I made a promise to not only myself, but to her, that I would try to go out today.


It's been nearly impossible for me to do, I've spent most of my days indoors sulking since the day she left.
My family and friends have been worried about me, my phone never stopped ringing the first week she died, and my mum comes by to check up on me at least 4 days a week.
I haven't talked to her family since her funeral, I guess I'm too much of a wimp to face them.


I snap out of my thoughts when I reach the store that I've been walking to; a clothing store.
My mums convinced me that I need some new t-shirts and maybe a few flannels, since I haven't bought much for myself after Katherine was diagnosed.


I'm rummaging through some flannels, trying to find something I like, when my name is called from a voice behind me.


"Harry?"


I turn my head to the direction it came from, and my heart stops.


There stood Katherine's older sister, Michelle.


"Oh wow, it is you. I haven't heard from you in awhile, how've you been?" She asks.


"I uh, I've been okay, I guess," I answer, scratching the back of my head.


She offers me a small smile, "good, I'm glad. You need to come by soon. My parents miss you."


I shuffle awkwardly on my feet before responding, "I didn't think they'd want to see me."


"Why wouldn't they," she asks, "it's not like it was your fault Harry. She had cancer, her death didn't have to do with anything you did."


Suddenly, I forgot about the stupid flannels and t-shirt. I didn't want to be out anymore, talking to someone about Katherine's death wasn't something I could handle well, and I could slowly feel my break down coming.


"I uh, I gotta go," I quickly said, brushing past her and rushing out the door.

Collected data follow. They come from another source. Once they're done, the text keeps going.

(* ===== verification/PipeManager.v ===== *)
(** * The registry of pipes

    src/rust/kernel/src/core/pipe/backend.rs and manager.rs: the interface every
    pipe backend implements, the registry of shared backends with its
    notifications, [splice], and blocking reads as threads that park on the
    condition variable of the pipe. *)

From S2P Require Import Prelude Bytes Codec Pipe.

(** ** The backend interface *)

(** [PipeBackend]; [None] is a panic. *)
Class PipeBackend (B : Type) := {
  pb_push : string → B → option (result PipeError N * B);
  pb_pop : B → option (result PipeError string * B);
  pb_close : B → B;
  pb_is_closed : B → bool;
  pb_is_empty : B → bool;
  pb_size : B → N;
  pb_msg_count : B → N }.

#[export] Instance memory_backend : PipeBackend MemoryPipe := {
  pb_push := push;
  pb_pop := pop;
  pb_close := pipe_close;
  pb_is_closed := closed;
  pb_is_empty p := (msg_count p =? 0)%N;
  pb_size := used_bytes;
  pb_msg_count := msg_count }.

(** Dynamic dispatch: a registered backend is an in-memory pipe or another one. *)
Section dispatch.
Context {A E : Type} `{!PipeBackend A, !PipeBackend E}.

Definition lift_l {X} (r : option (X * A)) : option (X * (A + E)) := '(x, a) ← r; Some (x, inl a).
Definition lift_r {X} (r : option (X * E)) : option (X * (A + E)) := '(x, e) ← r; Some (x, inr e).

#[export] Instance dyn_backend : PipeBackend (A + E) := {
  pb_push data b := match b with inl a => lift_l (pb_push data a) | inr e => lift_r (pb_push data e) end;
  pb_pop b := match b with inl a => lift_l (pb_pop a) | inr e => lift_r (pb_pop e) end;
  pb_close b := match b with inl a => inl (pb_close a) | inr e => inr (pb_close e) end;
  pb_is_closed b := match b with inl a => pb_is_closed a | inr e => pb_is_closed e end;
  pb_is_empty b := match b with inl a => pb_is_empty a | inr e => pb_is_empty e end;
  pb_size b := match b with inl a => pb_size a | inr e => pb_size e end;
  pb_msg_count b := match b with inl a => pb_msg_count a | inr e => pb_msg_count e end }.
End dispatch.

(** ** The registry *)

Inductive PipeManagerError :=
  | MgrExists (path : string)
  | MgrNotFound (path : string)
  | MgrClosed (path : string)
  | MgrWouldBlock (what : string)
  | MgrBackend (e : PipeError).

Inductive Wake := WakeReaders | WakeWriters | WakeAll.

Section manager.
Context {E : Type} `{!PipeBackend E}.

Abbreviation Dyn := (MemoryPipe + E)%type.

(** The backends are shared ([Arc]): the registry maps paths to cells of a store.
    [pm_notify] has a path's notification, and [pm_wakes] the calls made on it. *)
Record PipeManager := mkPipeManager {
  pm_store : gmap N Dyn;
  pm_next : N;
  pm_buffers : gmap string N;
  pm_notify : gset string;
  pm_wakes : list (string * Wake) }.

Definition manager_new : PipeManager := mkPipeManager ∅ 0 ∅ ∅ [].

Definition set_backend (l : N) (b : Dyn) (m : PipeManager) : PipeManager :=
  mkPipeManager (<[l := b]> (pm_store m)) (pm_next m) (pm_buffers m) (pm_notify m) (pm_wakes m).

(** [if let Some(n) = self.notify.get(path) { n.wake() }] *)
Definition wake (path : string) (w : Wake) (m : PipeManager) : PipeManager :=
  if decide (path ∈ pm_notify m)
  then mkPipeManager (pm_store m) (pm_next m) (pm_buffers m) (pm_notify m) (pm_wakes m ++ [(path, w)])
  else m.

Definition mgr_get (path : string) (m : PipeManager) : option (N * Dyn) :=
  l ← pm_buffers m !! path; b ← pm_store m !! l; Some (l, b).

Definition mgr_has (path : string) (m : PipeManager) : bool := bool_decide (is_Some (pm_buffers m !! path)).

(** [register]: the caller's [Arc] is the cell [l]. *)
Definition mgr_register (path : string) (l : N) (m : PipeManager) : result PipeManagerError () * PipeManager :=
  if mgr_has path m then (Err (MgrExists path), m)
  else (Ok (), mkPipeManager (pm_store m) (pm_next m) (<[path := l]> (pm_buffers m))
                 ({[path]} ∪ pm_notify m) (pm_wakes m)).

(** [Arc::new(backend)] *)
Definition alloc (b : Dyn) (m : PipeManager) : N * PipeManager :=
  (pm_next m, mkPipeManager (<[pm_next m := b]> (pm_store m)) (pm_next m + 1) (pm_buffers m)
                (pm_notify m) (pm_wakes m)).

Definition mgr_create (path : string) (capacity : N) (m : PipeManager) :
    result PipeManagerError () * PipeManager :=
  if mgr_has path m then (Err (MgrExists path), m)
  else let '(l, m) := alloc (inl (pipe_new capacity)) m in mgr_register path l m.

Definition mgr_destroy (path : string) (m : PipeManager) : result PipeManagerError () * PipeManager :=
  match mgr_get path m with
  | Some (l, b) =>
      let m := set_backend l (pb_close b) m in
      let m := wake path WakeAll m in
      (Ok (), mkPipeManager (pm_store m) (pm_next m) (delete path (pm_buffers m))
                (pm_notify m ∖ {[path]}) (pm_wakes m))
  | None => (Err (MgrNotFound path), m)
  end.

Definition mgr_close (path : string) (m : PipeManager) : result PipeManagerError () * PipeManager :=
  match mgr_get path m with
  | Some (l, b) => (Ok (), wake path WakeAll (set_backend l (pb_close b) m))
  | None => (Err (MgrNotFound path), m)
  end.

Definition mgr_size (path : string) (m : PipeManager) : option N :=
  '(_, b) ← mgr_get path m; Some (pb_size b).

Definition write_nowait (path data : string) (m : PipeManager) :
    option (result PipeManagerError N * PipeManager) :=
  match mgr_get path m with
  | None => Some (Err (MgrNotFound path), m)
  | Some (l, b) =>
      '(r, b) ← pb_push data b;
      let m := set_backend l b m in
      Some (match r with
            | Err e => (Err (MgrBackend e), m)
            | Ok n => (Ok n, wake path WakeReaders m)
            end)
  end.

Definition read_nowait (path : string) (m : PipeManager) :
    option (result PipeManagerError (option string) * PipeManager) :=
  match mgr_get path m with
  | None => Some (Err (MgrNotFound path), m)
  | Some (l, b) =>
      '(r, b) ← pb_pop b;
      let m := set_backend l b m in
      Some (match r with
            | Ok data => (Ok (Some data), wake path WakeWriters m)
            | Err PipeEmpty => (Ok None, m)
            | Err PipeClosedEmpty => (Err (MgrClosed path), m)
            | Err e => (Err (MgrBackend e), m)
            end)
  end.

(** The loop of [splice] from the cell [src] to the cell [dst]. *)
Fixpoint splice_loop (count : nat) (src dst moved : N) (m : PipeManager) :
    option (result PipeManagerError N * PipeManager) :=
  match count with
  | O => Some (Ok moved, m)
  | S count =>
      b ← pm_store m !! src;
      '(r, b) ← pb_pop b;
      let m := set_backend src b m in
      match r with
      | Err (PipeEmpty | PipeClosedEmpty) => Some (Ok moved, m)
      | Err e => Some (Err (MgrBackend e), m)
      | Ok data =>
          b ← pm_store m !! dst;
          '(r, b) ← pb_push data b;
          let m := set_backend dst b m in
          match r with
          | Ok _ => splice_loop count src dst (moved + 1) m
          | Err e =>
              b ← pm_store m !! src;
              '(_, b) ← pb_push data b;
              let m := set_backend src b m in
              match e with
              | PipeFull _ _ => Some (Ok moved, m)
              | _ => Some (Err (MgrBackend e), m)
              end
          end
      end
  end.

Definition splice (from to : string) (count : nat) (m : PipeManager) :
    option (result PipeManagerError N * PipeManager) :=
  match mgr_get from m with
  | None => Some (Err (MgrNotFound from), m)
  | Some (src, _) =>
      match mgr_get to m with
      | None => Some (Err (MgrNotFound to), m)
      | Some (dst, _) =>
          '(r, m) ← splice_loop count src dst 0 m;
          Some (match r with
                | Ok moved => (Ok moved, if (0 <? moved)%N then wake to WakeReaders m else m)
                | Err e => (Err e, m)
                end)
      end
  end.

Definition close_all (m : PipeManager) : PipeManager :=
  let m := foldr (λ '(path, l) m, match pm_store m !! l with
                                  | Some b => set_backend l (pb_close b) m
                                  | None => m
                                  end) m (map_to_list (pm_buffers m)) in
  foldr (λ path m, wake path WakeAll m) m (elements (pm_notify m)).
End manager.

Arguments PipeManager : clear implicits.

(** ** Blocking reads *)

(** Threads of one pipe: [write_nowait], [read_blocking] and [close], split where
    the mutex of the notification is taken or another thread can run.  A backend
    call is one step here. *)
Inductive PipeThread :=
  | WriteStart (data : string)
  | WriteWake (n : N)
  | WriteDone (r : result PipeManagerError N)
  | ReadStart
  | ReadWakeWriters (data : string)
  | ReadLock
  | ReadCheck
  | ReadPark
  | ReadParked
  | ReadWoken
  | ReadTimedOut
  | ReadLast
  | ReadDone (r : result PipeManagerError string)
  | CloseStart
  | CloseWake
  | CloseDone.

Record WaitSystem (B : Type) := mkWait { ws_backend : B; ws_threads : list PipeThread }.
Arguments mkWait {B}.
Arguments ws_backend {B}.
Arguments ws_threads {B}.

(** A thread at these points holds the mutex. *)
Definition holds_mutex (t : PipeThread) : bool :=
  match t with ReadCheck | ReadPark | ReadLast => true | _ => false end.

Definition mutex_free (ts : list PipeThread) : Prop := Forall (λ t, holds_mutex t = false) ts.

(** [Condvar::notify_all] on [not_empty] *)
Definition notify_readers (ts : list PipeThread) : list PipeThread :=
  (λ t, match t with ReadParked => ReadWoken | t => t end) <$> ts.

Section waiting.
Context {B : Type} `{!PipeBackend B} (path : string).

(** What a reader does with a reply; [empty] is where an empty pipe leads. *)
Definition read_reply (r : result PipeError string) (empty : PipeThread) : PipeThread :=
  match r with
  | Ok data => ReadDone (Ok data)
  | Err PipeClosedEmpty => ReadDone (Err (MgrClosed path))
  | Err PipeEmpty => empty
  | Err e => ReadDone (Err (MgrBackend e))
  end.

Inductive wait_step : WaitSystem B → WaitSystem B → Prop :=
  | wait_push b ts i data n b' :
      ts !! i = Some (WriteStart data) → pb_push data b = Some (Ok n, b') →
      wait_step (mkWait b ts) (mkWait b' (<[i := WriteWake n]> ts))
  | wait_push_err b ts i data e b' :
      ts !! i = Some (WriteStart data) → pb_push data b = Some (Err e, b') →
      wait_step (mkWait b ts) (mkWait b' (<[i := WriteDone (Err (MgrBackend e))]> ts))
  | wait_notify b ts i n j :
      ts !! i = Some (WriteWake n) → mutex_free ts → ts !! j = Some ReadParked →
      wait_step (mkWait b ts) (mkWait b (<[j := ReadWoken]> (<[i := WriteDone (Ok n)]> ts)))
  | wait_notify_none b ts i n :
      ts !! i = Some (WriteWake n) → mutex_free ts → ReadParked ∉ ts →
      wait_step (mkWait b ts) (mkWait b (<[i := WriteDone (Ok n)]> ts))
  | wait_fast_ok b ts i data b' :
      ts !! i = Some ReadStart → pb_pop b = Some (Ok data, b') →
      wait_step (mkWait b ts) (mkWait b' (<[i := ReadWakeWriters data]> ts))
  | wait_fast_err b ts i e b' :
      ts !! i = Some ReadStart → pb_pop b = Some (Err e, b') →
      wait_step (mkWait b ts) (mkWait b' (<[i := read_reply (Err e) ReadLock]> ts))
  | wait_wake_writers b ts i data :
      ts !! i = Some (ReadWakeWriters data) → mutex_free ts →
      wait_step (mkWait b ts) (mkWait b (<[i := ReadDone (Ok data)]> ts))
  | wait_lock b ts i :
      ts !! i = Some ReadLock → mutex_free ts →
      wait_step (mkWait b ts) (mkWait b (<[i := ReadCheck]> ts))
  | wait_check b ts i r b' :
      ts !! i = Some ReadCheck → pb_pop b = Some (r, b') →
      wait_step (mkWait b ts) (mkWait b' (<[i := read_reply r ReadPark]> ts))
  | wait_expired b ts i :
      ts !! i = Some ReadPark →
      wait_step (mkWait b ts) (mkWait b (<[i := ReadDone (Err (MgrWouldBlock "pipe read timeout"))]> ts))
  | wait_park b ts i :
      ts !! i = Some ReadPark →
      wait_step (mkWait b ts) (mkWait b (<[i := ReadParked]> ts))
  | wait_woken b ts i :
      ts !! i = Some ReadWoken → mutex_free ts →
      wait_step (mkWait b ts) (mkWait b (<[i := ReadCheck]> ts))
  | wait_timeout b ts i :
      ts !! i = Some ReadParked →
      wait_step (mkWait b ts) (mkWait b (<[i := ReadTimedOut]> ts))
  | wait_timed_out b ts i :
      ts !! i = Some ReadTimedOut → mutex_free ts →
      wait_step (mkWait b ts) (mkWait b (<[i := ReadLast]> ts))
  | wait_last_ok b ts i data b' :
      ts !! i = Some ReadLast → pb_pop b = Some (Ok data, b') →
      wait_step (mkWait b ts) (mkWait b' (<[i := ReadDone (Ok data)]> ts))
  | wait_last_err b ts i e b' :
      ts !! i = Some ReadLast → pb_pop b = Some (Err e, b') →
      wait_step (mkWait b ts) (mkWait b' (<[i := ReadDone (Err (match e with
        | PipeClosedEmpty => MgrClosed path
        | _ => MgrWouldBlock "pipe read timeout"
        end))]> ts))
  | wait_close b ts i :
      ts !! i = Some CloseStart →
      wait_step (mkWait b ts) (mkWait (pb_close b) (<[i := CloseWake]> ts))
  | wait_close_wake b ts i :
      ts !! i = Some CloseWake → mutex_free ts →
      wait_step (mkWait b ts) (mkWait b (notify_readers (<[i := CloseDone]> ts))).
End waiting.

Of course, it had to start pouring down rain as soon as I stepped out of the fucking store. I really need to start getting my shit together, I can't mope around the rest of my life, Katherine would have wanted me to move on and be happy. Not be so upset that I can't even have a simple conversation with her sister.


The rain seems to pour down faster the more I walk, so I eventually duck inside yet another store to keep cover and pull my pathetic self together.


The smell of coffee immediately hits me, telling me I've stepped into a coffee shop. Lucky for me, no one is here besides the person working behind the counter, allowing me to gather my thoughts in peace.